** DATA IN THIS EXERCISE follows **

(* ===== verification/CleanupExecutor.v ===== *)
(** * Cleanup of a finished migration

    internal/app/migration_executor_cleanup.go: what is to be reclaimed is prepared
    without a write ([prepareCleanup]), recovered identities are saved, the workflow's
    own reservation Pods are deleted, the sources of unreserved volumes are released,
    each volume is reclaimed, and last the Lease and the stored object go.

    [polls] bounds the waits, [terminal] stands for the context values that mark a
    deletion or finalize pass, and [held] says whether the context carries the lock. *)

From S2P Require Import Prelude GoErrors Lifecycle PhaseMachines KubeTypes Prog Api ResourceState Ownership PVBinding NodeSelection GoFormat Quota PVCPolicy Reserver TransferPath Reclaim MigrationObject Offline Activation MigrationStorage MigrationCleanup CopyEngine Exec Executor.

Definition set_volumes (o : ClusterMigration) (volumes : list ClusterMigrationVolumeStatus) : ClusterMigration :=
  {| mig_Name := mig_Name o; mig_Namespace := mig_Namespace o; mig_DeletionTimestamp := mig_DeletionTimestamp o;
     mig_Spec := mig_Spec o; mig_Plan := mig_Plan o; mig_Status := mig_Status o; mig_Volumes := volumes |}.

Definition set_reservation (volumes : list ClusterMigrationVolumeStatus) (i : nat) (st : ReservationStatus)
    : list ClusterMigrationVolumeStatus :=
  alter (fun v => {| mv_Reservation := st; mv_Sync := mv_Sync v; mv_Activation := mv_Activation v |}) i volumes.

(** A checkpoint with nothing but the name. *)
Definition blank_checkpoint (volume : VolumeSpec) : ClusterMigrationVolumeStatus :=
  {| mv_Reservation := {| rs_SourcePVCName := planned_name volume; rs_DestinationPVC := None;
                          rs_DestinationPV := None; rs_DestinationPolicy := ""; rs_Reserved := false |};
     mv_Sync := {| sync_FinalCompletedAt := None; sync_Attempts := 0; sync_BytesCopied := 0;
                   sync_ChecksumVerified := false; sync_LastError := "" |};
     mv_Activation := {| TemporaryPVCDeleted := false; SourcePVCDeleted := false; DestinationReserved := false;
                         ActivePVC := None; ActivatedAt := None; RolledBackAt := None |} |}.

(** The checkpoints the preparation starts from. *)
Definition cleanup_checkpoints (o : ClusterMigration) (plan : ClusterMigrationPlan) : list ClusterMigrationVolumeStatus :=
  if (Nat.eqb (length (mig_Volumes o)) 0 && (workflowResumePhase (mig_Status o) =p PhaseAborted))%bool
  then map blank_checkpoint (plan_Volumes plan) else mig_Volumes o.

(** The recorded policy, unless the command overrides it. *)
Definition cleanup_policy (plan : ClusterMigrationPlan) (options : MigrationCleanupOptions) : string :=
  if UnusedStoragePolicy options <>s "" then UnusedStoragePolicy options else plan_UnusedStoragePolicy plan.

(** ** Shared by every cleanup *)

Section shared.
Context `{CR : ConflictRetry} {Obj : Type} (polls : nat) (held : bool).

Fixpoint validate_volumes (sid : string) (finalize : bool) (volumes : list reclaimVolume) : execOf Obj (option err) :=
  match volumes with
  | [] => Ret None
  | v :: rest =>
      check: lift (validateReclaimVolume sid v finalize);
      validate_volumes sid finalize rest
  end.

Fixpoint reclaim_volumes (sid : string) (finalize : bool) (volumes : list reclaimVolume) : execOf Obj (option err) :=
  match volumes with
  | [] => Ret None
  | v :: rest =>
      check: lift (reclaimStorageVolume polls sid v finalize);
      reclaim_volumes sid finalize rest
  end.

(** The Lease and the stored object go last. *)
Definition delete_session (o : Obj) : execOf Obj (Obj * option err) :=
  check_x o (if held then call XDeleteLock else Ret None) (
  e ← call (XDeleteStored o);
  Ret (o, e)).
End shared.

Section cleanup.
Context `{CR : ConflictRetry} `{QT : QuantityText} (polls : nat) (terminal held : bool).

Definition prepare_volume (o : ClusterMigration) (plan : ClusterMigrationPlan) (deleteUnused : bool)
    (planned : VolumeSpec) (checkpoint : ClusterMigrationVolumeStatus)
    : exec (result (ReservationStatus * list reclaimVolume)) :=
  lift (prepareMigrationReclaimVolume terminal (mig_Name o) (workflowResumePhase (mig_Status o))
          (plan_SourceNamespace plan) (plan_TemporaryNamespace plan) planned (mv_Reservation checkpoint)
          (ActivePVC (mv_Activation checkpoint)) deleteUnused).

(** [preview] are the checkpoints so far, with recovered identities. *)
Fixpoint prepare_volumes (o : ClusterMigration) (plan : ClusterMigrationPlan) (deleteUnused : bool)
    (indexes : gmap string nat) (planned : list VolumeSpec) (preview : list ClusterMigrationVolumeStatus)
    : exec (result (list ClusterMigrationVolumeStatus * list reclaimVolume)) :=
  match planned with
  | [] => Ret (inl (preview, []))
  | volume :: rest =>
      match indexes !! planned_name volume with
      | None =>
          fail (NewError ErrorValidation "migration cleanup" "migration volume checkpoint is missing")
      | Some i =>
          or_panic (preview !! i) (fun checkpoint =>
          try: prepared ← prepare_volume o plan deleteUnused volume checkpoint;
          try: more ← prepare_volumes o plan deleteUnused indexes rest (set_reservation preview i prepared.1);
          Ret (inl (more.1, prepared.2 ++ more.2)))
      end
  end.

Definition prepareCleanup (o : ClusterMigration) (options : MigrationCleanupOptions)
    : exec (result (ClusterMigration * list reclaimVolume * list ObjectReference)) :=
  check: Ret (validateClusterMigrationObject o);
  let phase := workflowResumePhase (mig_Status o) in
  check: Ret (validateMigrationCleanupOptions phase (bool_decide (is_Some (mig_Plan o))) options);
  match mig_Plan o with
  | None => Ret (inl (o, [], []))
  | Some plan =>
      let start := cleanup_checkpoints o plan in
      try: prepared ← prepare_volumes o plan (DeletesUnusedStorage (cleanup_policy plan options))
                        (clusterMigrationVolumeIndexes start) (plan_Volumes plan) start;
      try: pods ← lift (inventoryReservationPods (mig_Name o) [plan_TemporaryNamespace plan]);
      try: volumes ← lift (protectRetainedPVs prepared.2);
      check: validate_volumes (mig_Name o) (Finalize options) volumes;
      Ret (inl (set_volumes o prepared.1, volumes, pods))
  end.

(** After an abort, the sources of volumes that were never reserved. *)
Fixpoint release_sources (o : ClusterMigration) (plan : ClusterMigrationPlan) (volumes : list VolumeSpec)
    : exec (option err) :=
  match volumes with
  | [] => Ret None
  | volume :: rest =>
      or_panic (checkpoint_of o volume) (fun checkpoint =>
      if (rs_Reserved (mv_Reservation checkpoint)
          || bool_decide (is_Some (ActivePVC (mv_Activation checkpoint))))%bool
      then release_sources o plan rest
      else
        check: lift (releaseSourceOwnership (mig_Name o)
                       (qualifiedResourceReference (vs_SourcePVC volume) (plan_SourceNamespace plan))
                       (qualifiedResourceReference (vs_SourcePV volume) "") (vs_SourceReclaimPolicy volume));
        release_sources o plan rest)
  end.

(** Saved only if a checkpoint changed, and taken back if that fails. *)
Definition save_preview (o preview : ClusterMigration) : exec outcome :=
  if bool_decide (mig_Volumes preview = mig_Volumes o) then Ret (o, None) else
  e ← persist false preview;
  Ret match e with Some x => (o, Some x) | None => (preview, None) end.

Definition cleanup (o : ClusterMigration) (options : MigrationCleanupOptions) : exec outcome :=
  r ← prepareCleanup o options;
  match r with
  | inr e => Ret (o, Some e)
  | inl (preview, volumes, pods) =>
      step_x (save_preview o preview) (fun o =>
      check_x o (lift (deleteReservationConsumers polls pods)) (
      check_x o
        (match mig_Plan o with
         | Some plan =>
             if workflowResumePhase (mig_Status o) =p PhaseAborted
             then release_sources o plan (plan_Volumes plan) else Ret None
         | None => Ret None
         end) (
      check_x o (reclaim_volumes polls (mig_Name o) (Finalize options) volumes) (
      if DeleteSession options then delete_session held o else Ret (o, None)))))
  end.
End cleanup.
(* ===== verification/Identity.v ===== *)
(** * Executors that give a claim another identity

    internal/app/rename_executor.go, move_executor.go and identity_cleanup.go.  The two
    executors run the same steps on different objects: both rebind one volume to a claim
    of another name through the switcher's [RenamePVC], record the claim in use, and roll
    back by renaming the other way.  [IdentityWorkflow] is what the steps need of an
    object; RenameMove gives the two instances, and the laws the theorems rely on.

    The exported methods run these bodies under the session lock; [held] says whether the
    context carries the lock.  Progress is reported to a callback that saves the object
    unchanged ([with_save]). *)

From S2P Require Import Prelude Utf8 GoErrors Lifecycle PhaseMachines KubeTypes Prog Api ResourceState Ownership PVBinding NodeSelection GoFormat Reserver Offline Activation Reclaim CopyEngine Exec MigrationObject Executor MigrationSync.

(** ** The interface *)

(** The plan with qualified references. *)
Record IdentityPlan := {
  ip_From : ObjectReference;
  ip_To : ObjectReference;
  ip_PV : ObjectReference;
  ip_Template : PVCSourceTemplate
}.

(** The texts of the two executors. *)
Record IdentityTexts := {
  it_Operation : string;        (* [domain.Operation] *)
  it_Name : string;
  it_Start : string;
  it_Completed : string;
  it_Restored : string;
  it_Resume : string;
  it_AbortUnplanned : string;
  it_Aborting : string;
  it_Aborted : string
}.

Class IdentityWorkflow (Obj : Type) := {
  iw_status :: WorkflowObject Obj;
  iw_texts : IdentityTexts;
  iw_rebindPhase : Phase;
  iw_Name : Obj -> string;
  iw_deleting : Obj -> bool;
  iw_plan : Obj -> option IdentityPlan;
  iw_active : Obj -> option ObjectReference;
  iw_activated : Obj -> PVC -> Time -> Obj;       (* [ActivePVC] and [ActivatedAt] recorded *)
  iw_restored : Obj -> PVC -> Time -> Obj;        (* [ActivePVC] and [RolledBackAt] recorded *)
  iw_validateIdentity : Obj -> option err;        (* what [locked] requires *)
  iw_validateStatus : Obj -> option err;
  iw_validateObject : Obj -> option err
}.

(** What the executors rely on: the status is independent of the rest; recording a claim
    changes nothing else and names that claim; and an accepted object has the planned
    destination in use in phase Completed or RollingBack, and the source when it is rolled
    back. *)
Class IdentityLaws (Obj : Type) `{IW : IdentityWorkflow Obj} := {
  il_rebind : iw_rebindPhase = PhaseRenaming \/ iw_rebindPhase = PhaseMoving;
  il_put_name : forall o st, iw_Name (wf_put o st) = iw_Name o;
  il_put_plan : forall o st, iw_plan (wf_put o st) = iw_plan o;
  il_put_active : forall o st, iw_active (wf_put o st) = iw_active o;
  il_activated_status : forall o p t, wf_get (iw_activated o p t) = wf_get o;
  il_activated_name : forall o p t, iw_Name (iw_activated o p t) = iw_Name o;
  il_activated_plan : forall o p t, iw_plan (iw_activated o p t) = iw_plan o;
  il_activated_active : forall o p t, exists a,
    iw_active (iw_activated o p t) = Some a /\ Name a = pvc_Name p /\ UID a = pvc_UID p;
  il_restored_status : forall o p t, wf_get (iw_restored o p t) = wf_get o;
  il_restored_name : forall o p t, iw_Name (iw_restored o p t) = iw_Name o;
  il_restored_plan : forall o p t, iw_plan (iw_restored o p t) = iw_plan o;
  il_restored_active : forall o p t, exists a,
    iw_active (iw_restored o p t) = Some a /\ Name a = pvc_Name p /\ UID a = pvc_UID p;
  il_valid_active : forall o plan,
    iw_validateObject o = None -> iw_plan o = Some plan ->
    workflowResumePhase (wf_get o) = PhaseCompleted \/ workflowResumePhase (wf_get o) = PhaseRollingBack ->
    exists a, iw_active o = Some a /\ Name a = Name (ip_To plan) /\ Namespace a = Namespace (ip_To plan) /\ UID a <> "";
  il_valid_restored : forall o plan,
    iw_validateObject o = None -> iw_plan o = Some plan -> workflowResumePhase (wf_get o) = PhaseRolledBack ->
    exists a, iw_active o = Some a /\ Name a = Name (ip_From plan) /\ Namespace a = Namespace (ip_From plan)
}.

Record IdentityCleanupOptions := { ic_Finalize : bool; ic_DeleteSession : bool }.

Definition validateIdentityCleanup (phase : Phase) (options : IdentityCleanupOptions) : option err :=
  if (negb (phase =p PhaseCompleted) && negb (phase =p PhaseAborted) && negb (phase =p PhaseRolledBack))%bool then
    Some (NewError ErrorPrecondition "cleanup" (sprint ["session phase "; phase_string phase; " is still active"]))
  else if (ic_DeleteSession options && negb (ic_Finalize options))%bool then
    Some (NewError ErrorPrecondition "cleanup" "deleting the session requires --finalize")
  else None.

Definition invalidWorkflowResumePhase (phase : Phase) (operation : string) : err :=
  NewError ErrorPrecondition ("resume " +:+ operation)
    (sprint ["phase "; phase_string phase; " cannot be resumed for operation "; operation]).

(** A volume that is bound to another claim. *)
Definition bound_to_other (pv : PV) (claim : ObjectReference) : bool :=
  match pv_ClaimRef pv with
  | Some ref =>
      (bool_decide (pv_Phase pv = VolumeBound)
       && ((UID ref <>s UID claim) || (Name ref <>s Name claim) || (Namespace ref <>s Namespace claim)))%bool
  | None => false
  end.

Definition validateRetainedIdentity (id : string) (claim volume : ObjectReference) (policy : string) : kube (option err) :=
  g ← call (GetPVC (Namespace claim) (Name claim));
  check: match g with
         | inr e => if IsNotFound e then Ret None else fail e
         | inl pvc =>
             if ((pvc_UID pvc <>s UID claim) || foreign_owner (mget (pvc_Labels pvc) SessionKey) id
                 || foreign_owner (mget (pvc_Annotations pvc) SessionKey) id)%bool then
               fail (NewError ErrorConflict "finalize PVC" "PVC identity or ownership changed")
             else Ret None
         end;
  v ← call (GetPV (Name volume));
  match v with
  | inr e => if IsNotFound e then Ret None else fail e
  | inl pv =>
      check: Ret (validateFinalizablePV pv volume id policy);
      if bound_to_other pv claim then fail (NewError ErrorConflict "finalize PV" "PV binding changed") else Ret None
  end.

** End of DATA IN THIS EXERCISE **

If a line in the listing holds the word "ClusterMigrationPlan", copy it out.

Definition cleanup_checkpoints (o : ClusterMigration) (plan : ClusterMigrationPlan) : list ClusterMigrationVolumeStatus :=
Definition cleanup_policy (plan : ClusterMigrationPlan) (options : MigrationCleanupOptions) : string :=
Definition prepare_volume (o : ClusterMigration) (plan : ClusterMigrationPlan) (deleteUnused : bool)
Fixpoint prepare_volumes (o : ClusterMigration) (plan : ClusterMigrationPlan) (deleteUnused : bool)
Fixpoint release_sources (o : ClusterMigration) (plan : ClusterMigrationPlan) (volumes : list VolumeSpec)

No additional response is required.